The UK and Eurostar recognise the value of the existing juxtaposed arrangements both in terms of passenger experience and in controlling the numbers
28 Mar 2012 : Column WA282
Senior Home Office officials continue to work closely with Belgian and French counterparts and with Eurostar to deliver a solution that minimises the impact on genuine travellers while maintaining the integrity of the UK border and which is acceptable to each country through which the service passes.
To ask Her Majesty's Government, further to the remarks by Earl Attlee on 17 October 2011 (Official Report, col. 112-3), when they will bring forward secondary legislation under Section 14 of the Planning Act 2008 to set lower thresholds for railway development projects that are required to be processed through the Infrastructure Planning Commission.[HL16677]
Earl Attlee: Since the 17 October 2011 exchanges during the passage of the Localism Bill, the Government have continued to work with Network Rail to examine the need for changes to the current planning regime to enable the timely delivery of major and minor infrastructure works to support sustainable growth. These include the option of introducing secondary legislation.
To ask Her Majesty's Government, further to the Written Statement by Earl Attlee on 28 February (WS 113-4), how they will demonstrate that the process of procuring Crossrail rolling stock will comply with European Union procurement rules. [HL16562]
As with all its procurements, Crossrail Ltd is required to procure the rolling stock and depot contract in a fair, objective and transparent manner, and in full compliance with the regulatory framework. Copies of the Instructions for Tenderers and the Rolling Stock Provision Agreement, which were released to shortlisted bidders on 28 February 2012, have been placed in the Libraries of the House.
To ask Her Majesty's Government, further to the Written Answer by Earl Attlee on 21 March (WA 177), how much revenue risk a train operator faces when the franchise is in revenue support; and whether this is sufficient to pay for the employment of revenue protection staff.[HL16705]

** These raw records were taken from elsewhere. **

(** Whatever is called, the client stays quiet. *)
Lemma perform_quiet c s : Quiet s → Quiet (perform c s).2.
Proof.
  intros Hs.
  assert (∀ A (m : run State A) (r : res A → reply), keeps Quiet m → Quiet (let '(x, s') := m s in (r x, s')).2) as Hstep.
  { intros A m r Hm. specialize (Hm s Hs). by destruct (m s). }
  destruct c; apply Hstep.
  - apply keeps_bind; [|intros ?; keeping]. apply keeps_quiet_invoke; [apply launch_quiet|]. intros r.
    apply (keeps_launch_default quiet); intros; [by apply quiet_instances|by apply quiet_vnics].
  - apply keeps_or_fail, (keeps_both quiet), keeps_quiet_invoke; [apply get_quiet|]. apply (keeps_get_default quiet).
  - apply keeps_or_fail, (keeps_both quiet), keeps_quiet_invoke; [apply list_quiet|]. apply (keeps_list_default quiet).
  - apply (keeps_both quiet), keeps_quiet_invoke; [apply terminate_quiet|]. intros i.
    apply (keeps_terminate_default quiet). intros. by apply quiet_instances.
  - apply keeps_bind; [|intros [[? ?] ?]; keeping]. apply (keeps_both quiet), keeps_quiet_invoke; [apply update_quiet|]. intros i.
    apply (keeps_update_default quiet). apply quiet_instances.
  - apply keeps_bind; [|intros [? ?]; keeping]. apply keeps_or_fail, (keeps_both quiet), keeps_quiet_invoke; [apply attachment_quiet|].
    apply (keeps_attachments_default quiet).
Qed.

(** *** One call *)

Lemma or_fail_Ok {A} (m : run State (A * option gerror)) s o er s' :
  m s = (Ok (o, er), s') → or_fail m s = (match er with Some e => Err e | None => Ok o end, s').
Proof. intros Hm. unfold or_fail. rewrite (run_bind_step _ _ _ _ _ Hm). by destruct er. Qed.

Lemma steady_same (s s' : State) :
  steady s → quiet (client s') → env s' = env s → store s' = store s → steady s'.
Proof.
  intros (_ & Hown & Hissued) Hq Henv [= Hi _ _]. split; [done|]. unfold own_ids. rewrite Hi, Henv. by split.
Qed.

Lemma tagged_with_tags tags i : tagged tags i (with_tags tags i).
Proof.
  unfold tagged. split_and!; try done. apply map_eq. intros k. rewrite with_tags_lookup, lookup_union.
  by destruct (tags !! k), (Inst_FreeformTags i !! k).
Qed.

Lemma launch_refines req s : steady s →
  let '(r, s') := LaunchInstance req s in
  (quiet (client s') → steady s') ∧ spec (abs s) (Launch req) (Launched r) (abs s').
Proof.
  intros Hs. pose proof Hs as (Hq & Hown & Hissued).
  destruct (LaunchInstance_spec req s) as (r & s' & Hl & Hspec); [apply Hq|]. rewrite Hl.
  destruct (insufficient _ _ _) as [[]|e|why] eqn:Hfull; [..|].
  - destruct Hspec as (-> & Hst & Henv). split; [by intros; eapply steady_same|]. rewrite (abs_store _ _ Hst). by apply spec_refused.
  - destruct Hspec as (id & i & a & -> & Hid & Hnew & Hnow & Hmore & Hshape & Had & Htags & _ & Hst & Ha & _).
    pose proof (store_abs _ _ _ _ Hst) as ->. split.
    + intros Hq'. split; [done|]. injection Hst as Hi _ _. unfold own_ids. rewrite Hi. split.
      * intros k j [[<- <-]|[_ Hj]]%lookup_insert_Some; [done|by apply Hown].
      * intros k. destruct (decide (id = k)) as [<-|Hne]; [done|]. rewrite lookup_insert_ne by done. intros Hk. by apply Hmore, Hissued.
    + eapply spec_launched; try done. destruct (running (abs s) !! id) eqn:Hr; [|done]. destruct Hnew. by apply Hissued.
  - done.
  - destruct Hspec as (-> & Hst & Henv). split; [by intros; eapply steady_same|]. rewrite (abs_store _ _ Hst). by apply spec_no_domain.
Qed.

Lemma terminate_refines id s : steady s →
  let '(r, s') := TerminateInstance (Some id) s in
  (quiet (client s') → steady s') ∧ spec (abs s) (Terminate id) (Terminated r) (abs s').
Proof.
  intros (Hq & Hown & Hissued).
  destruct (TerminateInstance_spec id s) as (s' & Henv & Hst & Ht); [apply Hq|]. rewrite Ht. split.
  - intros Hq'. split; [done|]. injection Hst as Hi _ _. unfold own_ids. rewrite Hi, Henv. split.
    + intros k j [_ Hj]%lookup_delete_Some. by apply Hown.
    + intros k [j [_ Hj]%lookup_delete_Some]. by apply Hissued.
  - rewrite (store_abs _ _ _ _ Hst). destruct (Instances (client s) !! id) as [i|] eqn:Hi; [by apply spec_terminated|].
    rewrite delete_id by done. by apply (spec_gone (abs s)).
Qed.

Lemma update_refines id tags s : steady s →
  let '(r, s') := client_UpdateInstance id tags s in
  (quiet (client s') → steady s') ∧ spec (abs s) (Tag id tags) (Tagged r) (abs s').
Proof.
  intros Hs. pose proof Hs as (Hq & Hown & Hissued).
  destruct (UpdateInstance_spec id tags s) as (s' & Henv & Hu); [apply Hq|apply Hown|]. simpl.
  destruct (Instances (client s) !! id) as [i|] eqn:Hi; destruct Hu as [Hu Hst]; rewrite (run_bind_step _ _ _ _ _ Hu);
    cbv beta iota delta [mret run_ret].
  - rewrite (store_abs _ _ _ _ Hst). split; [|by eapply (spec_tagged (abs s)); [exact Hi|apply tagged_with_tags]].
    intros Hq'. split; [done|]. injection Hst as Hins _ _. unfold own_ids. rewrite Hins, Henv. split.
    + intros k j [[<- <-]|[_ Hj]]%lookup_insert_Some; [by apply (Hown id i)|by apply Hown].
    + intros k. destruct (decide (id = k)) as [<-|Hne]; [by intros; apply Hissued|]. rewrite lookup_insert_ne by done. apply Hissued.
  - split; [by intros; eapply steady_same|]. rewrite (abs_store _ _ Hst). by apply spec_untagged.
Qed.

Lemma perform_refines c s : steady s →
  steady (perform c s).2 ∧ spec (abs s) c (perform c s).1 (abs (perform c s).2).
Proof.
  intros Hs. pose proof (perform_quiet c s (proj1 Hs)) as Hq'. pose proof Hs as (Hq & _). destruct c as [req|id|cp p|id|id tags|cp id].
  - pose proof (launch_refines req s Hs) as Hl. simpl in *. destruct (LaunchInstance req s) as [r s']. destruct Hl. by split; [auto|].
  - destruct (GetInstance_spec id s) as (s' & Henv & Hst & Hg); [apply Hq|]. simpl in *.
    assert (or_fail (GetInstance (Some id)) s = (match Instances (client s) !! id with
      | Some i => Ok (i, Some 200%Z) | None => Err (ENodeClaimNotFound None) end, s')) as Heq.
    { destruct (Instances (client s) !! id); by rewrite (or_fail_Ok _ _ _ _ _ Hg). }
    rewrite Heq in *. simpl in *. split; [by eapply steady_same|]. rewrite (abs_store _ _ Hst).
    destruct (Instances (client s) !! id) eqn:Hi; [by apply spec_got|by apply spec_not_found].
  - destruct (ListInstances_spec (cp, p) s) as (s' & l & Henv & Hst & Hl & Hperm); [apply Hq|]. simpl in *.
    rewrite (or_fail_Ok _ _ _ _ _ Hl) in *. simpl in *. split; [by eapply steady_same|]. rewrite (abs_store _ _ Hst). by apply spec_listed.
  - pose proof (terminate_refines id s Hs) as Hl. simpl in *. destruct (TerminateInstance (Some id) s) as [r s']. destruct Hl. by split; [auto|].
  - pose proof (update_refines id tags s Hs) as Hl. cbn [perform] in *. destruct (client_UpdateInstance id tags s) as [r s']. destruct Hl. by split; [auto|].
  - destruct (ListVnicAttachments_spec id s) as (s' & Henv & Hst & Hl); [apply Hq|]. simpl in *. unfold mbind, run_bind in *.
    destruct (Vnics (client s) !! id) as [l|] eqn:Hv; rewrite (or_fail_Ok _ _ _ _ _ Hl) in *; simpl in *;
      (split; [by eapply steady_same|]); rewrite (abs_store _ _ Hst); [by apply spec_attached|by apply spec_unattached].
Qed.

(** C40: Over any history of calls, the fake compute client of the tests answers as an abstract
    cloud does, as long as a test sets neither an error nor a canned answer: a launch is refused
    for a full pool, or makes a new instance without the tags of the request; what was launched
    is found, listed and tagged until it is terminated, and a second termination panics. *)
Theorem fake_refines_cloud (cs : list call) (s : State) :
  steady s →
  let '(rs, s') := perform_all cs s in steady s' ∧ spec_all (abs s) cs rs (abs s').
Proof.
  revert s. induction cs as [|c cs IH]; intros s Hs; [by split; [|apply spec_nil]|]. cbn [perform_all].
  destruct (perform_refines c s Hs) as [Hs1 Hspec]. destruct (perform c s) as [r s1]. simpl in *.
  specialize (IH s1 Hs1). destruct (perform_all cs s1) as [rs s']. destruct IH as [Hs' Hall].
  split; [done|]. by eapply spec_cons.
Qed.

Earl Attlee: I refer the noble Lord to my Answer of 21 March 2012 (WA 177) which set out the balance of revenue risk between the Government and a franchised train operating company when that company qualifies for revenue support. As stated in that Answer, the Department for Transport does not have details of the costs of employing revenue protection staff as this is an operational matter for individual train operators. Therefore, the Government do not have details of the balance between employment costs of these staff and revenue collected by them.

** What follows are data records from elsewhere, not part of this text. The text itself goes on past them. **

(** The launched node has two cores, its claim the capacity of sixteen. *)
Lemma Create_first_size_witness :
  ∃ nc s', toy_launch_claim [toy_size 16; toy_size 2] (toy_cloud_at toy_start) = (Ok nc, s') ∧
    Claim_Capacity nc !! ResourceCPU = Some (16 * nano)%Z ∧
    IT_Capacity (toy_size 2) !! ResourceCPU = Some (2 * nano)%Z.
Proof.
  set (its := [toy_size 16; toy_size 2]).
  assert (is_ok (toy_launch its (toy_cloud_at toy_start)).1 = true ∧
          is_ok (toy_launch_claim its (toy_cloud_at toy_start)).1 = true ∧
          match (toy_launch its (toy_cloud_at toy_start)).1 with Ok i => Inst_Shape i | _ => None end
            = Some "VM.Standard.E4.Flex") as (Hok1 & Hok2 & Hs) by (vm_compute; split_and!; reflexivity).
  destruct (toy_launch its (toy_cloud_at toy_start)) as [[i|e|why] s1] eqn:Hl; [|discriminate Hok1..].
  destruct (toy_launch_claim its (toy_cloud_at toy_start)) as [[nc|e|why] s'] eqn:Hc; [|discriminate Hok2..].
  destruct (CloudProvider.Create_first_size toy_options toy_sdk toy_ipv6 toy_hash toy_hash Bootstrap.Taint_Key (λ s, s)
    toy_hostname "b" toy_parts toy_templates (toy_claim "claim-2" "") nc (toy_cloud_at toy_start) s1 s' toy_class
    (toy_size 16) (toy_size 2) [toy_size 2] i) as [Hcap _].
  - right. left.
  - reflexivity.
  - exact Hl.
  - exact Hs.
  - exact Hc.
  - exists nc, s'. split_and!; [reflexivity| |reflexivity]. rewrite Hcap. vm_compute. reflexivity.
Defined.

(** A class whose subnet, group and image are those of the node. *)
Definition toy_ready_class (image : string) : OciNodeClass := {|
  NC_Meta := toy_meta "default"; Spec := toy_spec;
  Status := {| Status_Subnets := [{| SS_Id := "s"; SS_Name := "nodes"; CidrUtilization := [] |}];
    Status_Images := [{| SI_Id := image; SI_Name := ""; SI_CompartmentId := ""; SI_Requirements := [] |}];
    Status_SecurityGroups := [{| SSG_Id := "g"; SSG_Name := "workers" |}]; Status_Conditions := [] |}
|}.

Lemma drift_comparisons_witness :
  CloudProvider.isSubnetDrifted [toy_subnet "s"] (toy_ready_class "") = Ok "" ∧
  CloudProvider.areSecurityGroupsDrifted [toy_group "other"] (toy_ready_class "") = Ok CloudProvider.SecurityGroupDrift ∧
  "other" ∉ ["g"].
Proof.
  pose proof (CloudProvider.drift_comparisons (toy_ready_class "") [toy_subnet "s"] [toy_group "other"]
    ["s"] ["other"] eq_refl eq_refl) as [_ Hg].
  split_and!; [reflexivity|reflexivity|]. intros Hin.
  destruct Hg as (_ & [[Hr _]|[_ Hn]]); [discriminate Hr|]. apply list_elem_of_singleton in Hin. discriminate Hin.
Defined.

Notation toy_drift := (CloudProvider.isNodeClassDrifted toy_options toy_price toy_parse "us-ashburn-1" 2
  (toy_claim "claim-1" "ocid1.instance.oc1..1") {| Pool_Name := "pool"; Pool_NodeClassRef := Some "default" |}).

(** The instance runs another image than the first that fits its type. *)
Lemma isNodeClassDrifted_spec_witness :
  ∃ s1 i w1 (it : InstanceType toy_rqs Z) image,
    toy_drift (toy_ready_class "ocid1.image.oc1..2") (toy_cloud_at toy_busy) = (Ok CloudProvider.ImageDrift, s1) ∧
    Instance.Get "ocid1.instance.oc1..1" toy_busy = (Ok i, w1) ∧ Inst_ImageId i = Some image ∧
    ¬ CloudProvider.image_current (toy_ready_class "ocid1.image.oc1..2") it image.
Proof.
  assert (match (toy_drift (toy_ready_class "ocid1.image.oc1..2") (toy_cloud_at toy_busy)).1 with Ok r => r | _ => "" end
          = CloudProvider.ImageDrift) as Hr by (vm_compute; reflexivity).
  destruct (toy_drift (toy_ready_class "ocid1.image.oc1..2") (toy_cloud_at toy_busy)) as [[r|e|why] s1] eqn:Hd;
    [|discriminate Hr..]. simpl in Hr. subst r.
  destruct (CloudProvider.isNodeClassDrifted_spec toy_options toy_price toy_parse "us-ashburn-1" 2 _ _ _ _ _ _ Hd)
    as (i & w1 & its & s2 & it & image & vnics & w3 & sgs & w4 & subnets & w5 & Hi & _ & _ & Himg & _ & _ & _ & _ & Hreason & _).
  exists s1, i, w1, it, image. split; [reflexivity|]. split; [exact Hi|]. split; [exact Himg|].
  destruct Hreason as [[_ Hnot]|[_ [[Hne _]|[_ [[Hne _]|[_ Hne]]]]]]; [exact Hnot|discriminate Hne..].
Defined.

To ask Her Majesty's Government, further to the Written Answer by Earl Attlee on 21 March (WA 177), when the 10 new Class 350/4 units will be operational; and how many second-hand cascaded rolling stock will become operational on the Northern franchise, and when.[HL16707]
Earl Attlee: The new Class 350/4 units are expected to become operational between December 2013 and April 2014, ahead of full fleet operation from the May 2014 timetable change. This will release Class 185 units for internal cascade within the TransPennine franchise.